Journal of the American Chemical Society, Vol.126, No.41, 13534-13538, 2004
Amyloid-beta binds Cu2+ in a mononuclear metal ion binding site
Amyloid-beta (Abeta) peptide is the principal constituent of plaques associated with Alzheimer's disease and is thought to be responsible for the neurotoxicity associated with the disease. Metal ions have been hypothesized to play a role in the formation and neurotoxicity of aggregates associated with Alzheimer's disease (Bush, A. I.; et al. Proc. Natl. Acad. Sci. U.S.A. 2003, 100, 11934). Elucidation of the chemistry through which transition-metal ions participate in the assembly and toxicity of Abeta oligomers is important to drug design efforts if inhibition of Abeta containing bound metal ions becomes a treatment for Alzheimer's disease. In this paper, we report electron paramagnetic resonance (EPR) spectroscopic characterization of Cu2+ bound to soluble and fibrillar Abeta. Addition of stoichiometric amounts of Cu2+ to soluble Abeta produces an EPR signal at 10 K with observable Cu2+ hyperfine lines. A nearly identical spectrum is observed for Abeta fibrils assembled in the presence of Cu2+. The EPR parameters are consistent with a Type 2 Cu2+ center with three nitrogen donor atoms and one oxygen donor atom in the coordination sphere of Cu2+: g, = 2.26 and A = 174 +/- 4 G for soluble Abeta with Cu2+, and g(II), = 2.26 and A = 175 +/- 1 G for Abeta fibrils assembled with Cu2+. Investigation of the temperature dependence of the EPR signal for Cu2+ bound to soluble Abeta or Cu2+ in fibrillar Abeta shows that the Cu2+ center displays normal Curie behavior, indicating that the site is a mononuclear Cu2+ site. Fibrils assembled in the presence of Cu2+ contain one Cu2+ ion per peptide.

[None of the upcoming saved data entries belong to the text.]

(* ===== verification/Areas.v ===== *)
(** * Areas and posts (internal/store/forum.go)

    The areas of a board: forums, file areas and door leagues, which share one name
    space because their tags do; the shares of the airtime they may spend; and the
    body of a post. What SQLite's SUM makes of floating-point numbers is a parameter. *)

From stdpp Require Import strings relations.
From S2P Require Import Prelude Binary Identity Order Text GoStrings Float64.
From S2P Require Import Records RecordLog.
From S2P Require Bodies GossipStore.
From S2P Require Import Board.

Abbreviation AreaKind := GossipStore.AreaKind.

Class SqlSum := sql_sum : list float64 → float64.

Definition f1 : float64 := of_int 1.

Section areas.
Context `{HB : Blake3, HS : SqlSum}.

Definition reserved_tags : list AreaTag := [GossipStore.RosterArea; ProfileArea; DMArea].

Definition ValidateAreaName (name : bytes) : result board_error unit :=
  _ ← require ((1 <=? strlen name) && (strlen name <=? 32)) (AreaNameLength (strlen name));
  _ ← match bad_name_rune name with Some r => Err (AreaNameCharacter r) | None => Ok tt end;
  require (negb (bool_decide (AreaTagFor name ∈ reserved_tags))) (AreaNameReserved name).

Definition createArea (now : Z) (name description : bytes) (federated : bool) (kind : AreaKind) (b : Board) : result board_error AreaInfo * Board :=
  let name := TrimSpace name in
  match ValidateAreaName name with
  | Err e => (Err e, b)
  | Ok _ =>
      let tag := AreaTagFor name in
      if existsb (λ a, bool_decide (nocase (ar_Name a) = nocase name) || bool_decide (ar_Tag a = tag)) (areas b)
      then (Err (ErrAreaExists name), b)
      else
        let a := mkArea (last_area b + 1) name tag kind description federated false 0 f0 now in
        (Ok a, with_areas (areas b ++ [a]) (last_area b + 1) b)
  end.
(* ===== verification/FileRequests.v ===== *)
(** * Files asked for (internal/store/filerequests.go)

    The queue of files that a user of this board wants and another board holds: asking,
    what a carrier is to ask for, what arrives, and telling who asked. *)

From stdpp Require Import strings relations.
From S2P Require Import Prelude Binary Identity Order Text GoStrings.
From S2P Require Import Records RecordLog.
From S2P Require FileBody GossipStore.
From S2P Require Import Board Areas Files.

Definition MaxOpenFileRequests : Z := 16.

(** A row with its area's name. *)
Abbreviation FileRequest := (bytes * Request)%type.

Definition Arrived (r : Request) : bool := negb (r_ArrivedAt r =? 0).
Definition Filed (r : Request) : bool := Arrived r && match r_Note r with NoNote => true | _ => false end.

Definition asked_by (nick : bytes) (r : Request) : bool := bool_decide (nocase (r_Nick r) = nocase nick).
Definition scanFileRequest (b : Board) (r : Request) : option FileRequest :=
  name ← area_named (r_AreaID r) b;
  Some (name, r).

Definition wire_of (h : arr 32) : arr 16 :=
  match FileBody.TruncateFileHash (vec_to_list h) with Ok t => t | Err _ => zero_arr 16 end.

Definition check_request (area : AreaInfo) (name : bytes) (hash : arr 16) (nick : bytes) (b : Board) : result board_error unit :=
  _ ← ValidateFileName name;
  _ ← require (negb (bool_decide (nick = []))) NoRequester;
  _ ← require (negb (bool_decide (hash = zero_arr 16))) NoContentHash;
  _ ← require (negb (HoldsBlob (vec_to_list hash) b)) ErrFileAlreadyHeld;
  _ ← match GetFile (ar_Name area) name b with
      | Ok existing => if bool_decide (wire_of (fl_Hash existing) = hash) then Err ErrFileAlreadyHeld else Err (NameTakenByOther name)
      | Err NotFound => Ok tt
      | Err e => Err e
      end;
  let open := Z.of_nat (length (filter (λ r, asked_by nick r = true ∧ r_ArrivedAt r = 0) (requests b))) in
  require (open <? MaxOpenFileRequests) (ErrFileRequestQueueFull open).

Definition same_request (area : Z) (hash : arr 16) (nick : bytes) (r : Request) : bool :=
  (r_AreaID r =? area) && bool_decide (r_Hash r = hash) && asked_by nick r.

Definition RequestFile (now : Z) (areaName name : bytes) (hash : arr 16) (holder : NodeID) (nick : bytes) (b : Board) : result board_error FileRequest * Board :=
  match GetFileArea areaName b with
  | Err e => (Err e, b)
  | Ok area =>
      let name := TrimSpace name in
      let nick := TrimSpace nick in
      match check_request area name hash nick b with
      | Err e => (Err e, b)
      | Ok _ =>
          if existsb (same_request (ar_ID area) hash nick) (requests b) then (Err (ErrFileRequestExists name), b)
          else
            let r := mkRequest (last_request b + 1) (ar_ID area) name hash holder nick now 0 0 NoNote in
            (Ok (ar_Name area, r), with_requests (requests b ++ [r]) (last_request b + 1) b)
      end
  end.

Definition by_age (t : Request → Z) : list Request → list Request := sort_by (λ r, (t r, r_ID r)) (less_pair Z.ltb Z.ltb).

Definition ListFileRequests (nick : bytes) (b : Board) : list FileRequest :=
  let nick := TrimSpace nick in
  omap (scanFileRequest b) (by_age r_RequestedAt (filter (λ r, nick = [] ∨ asked_by nick r = true) (requests b))).

(** [MIN(...)] of a group. *)
Definition least (l : list Z) : Z := match l with [] => 0 | x :: l => foldr Z.min x l end.
Definition open_requests (b : Board) : list Request := filter (λ r, r_ArrivedAt r = 0) (requests b).
Definition asked_since (l : list Request) (h : arr 16) : Z * Z :=
  let group := filter (λ r, r_Hash r = h) l in (least (r_RequestedAt <$> group), least (r_ID <$> group)).

Definition OpenFileRequestHashes (limit : Z) (b : Board) : list (arr 16) :=
  if limit <=? 0 then []
  else take (Z.to_nat limit)
         (sort_by (asked_since (open_requests b)) (less_pair Z.ltb Z.ltb) (remove_dups (r_Hash <$> open_requests b))).

Section requests.
Context `{HB : Blake3}.

(** What could not be filed is noted; a name this very content has is no failure. *)
Definition fileArrival (now : Z) (area : bytes) (r : Request) (hash : arr 32) (size : Z) (b : Board) : note * Board :=
  match PutFile now area (mkFile 0 [] (r_Name r) hash size [] [] now zero_record_id) b with
  | (Ok _, b) => (NoNote, b)
  | (Err (ErrFileExists _), b) =>
      match GetFile area (r_Name r) b with
      | Ok existing => if bool_decide (fl_Hash existing = hash) then (NoNote, b) else (NameTaken area (r_Name r), b)
      | Err _ => (NameTaken area (r_Name r), b)
      end
  | (Err e, b) => (NotFiled area e, b)
  end.

Definition arrive (now : Z) (n : note) (r : Request) : Request :=
  mkRequest (r_ID r) (r_AreaID r) (r_Name r) (r_Hash r) (r_Holder r) (r_Nick r) (r_RequestedAt r) now (r_NotifiedAt r) n.

(** [UPDATE file_requests ... WHERE id = ?]. *)
Definition update_request (i : Z) (g : Request → Request) (b : Board) : Board :=
  with_requests ((λ r, if r_ID r =? i then g r else r) <$> requests b) (last_request b) b.

(** The loop over the open requests, with the notes of the places already filed. *)
Fixpoint close_each (now : Z) (hash : arr 32) (size : Z) (open : list FileRequest) (filed : gmap bytes note) (b : Board) : list FileRequest * Board :=
  match open with
  | [] => ([], b)
  | (area, r) :: open =>
      let key := area ++ slash :: r_Name r in
      let '(n, b) := match filed !! key with Some n => (n, b) | None => fileArrival now area r hash size b end in
      let b := update_request (r_ID r) (arrive now n) b in
      let '(out, b) := close_each now hash size open (<[key := n]> filed) b in
      ((area, arrive now n r) :: out, b)
  end.

Definition SatisfyFileRequests (now : Z) (hash : arr 32) (size : Z) (b : Board) : list FileRequest * Board :=
  let open := omap (scanFileRequest b)
                (by_age r_RequestedAt (filter (λ r, r_Hash r = wire_of hash ∧ r_ArrivedAt r = 0) (requests b))) in
  close_each now hash size open ∅ b.
End requests.

Definition UnnotifiedFileRequests (nick : bytes) (b : Board) : list FileRequest :=
  let nick := TrimSpace nick in
  if bool_decide (nick = []) then []
  else omap (scanFileRequest b)
         (by_age r_ArrivedAt (filter (λ r, asked_by nick r = true ∧ r_ArrivedAt r ≠ 0 ∧ r_NotifiedAt r = 0) (requests b))).

Definition notify (now : Z) (r : Request) : Request :=
  mkRequest (r_ID r) (r_AreaID r) (r_Name r) (r_Hash r) (r_Holder r) (r_Nick r) (r_RequestedAt r) (r_ArrivedAt r) now (r_Note r).

Definition MarkFileRequestsNotified (now : Z) (ids : list Z) (b : Board) : Board :=
  with_requests ((λ r, if bool_decide (r_ID r ∈ ids) && Arrived r then notify now r else r) <$> requests b) (last_request b) b.

Definition CancelFileRequest (i : Z) (nick : bytes) (b : Board) : result board_error unit * Board :=
  let mine r := (r_ID r =? i) && asked_by (TrimSpace nick) r in
  if existsb mine (requests b) then (Ok tt, with_requests (filter (λ r, mine r = false) (requests b)) (last_request b) b)
  else (Err NotFound, b).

These results show that the ligand donor atom set to Cu2+ does not change during organization of A/3 monomers into fibrils and that neither soluble nor fibrillar forms of Abeta(1-40) with Cu2+ contain antiferromagnetically exchange-coupled binuclear Cu2+ sites in which two Cu2+ ions are bridged by an intervening ligand.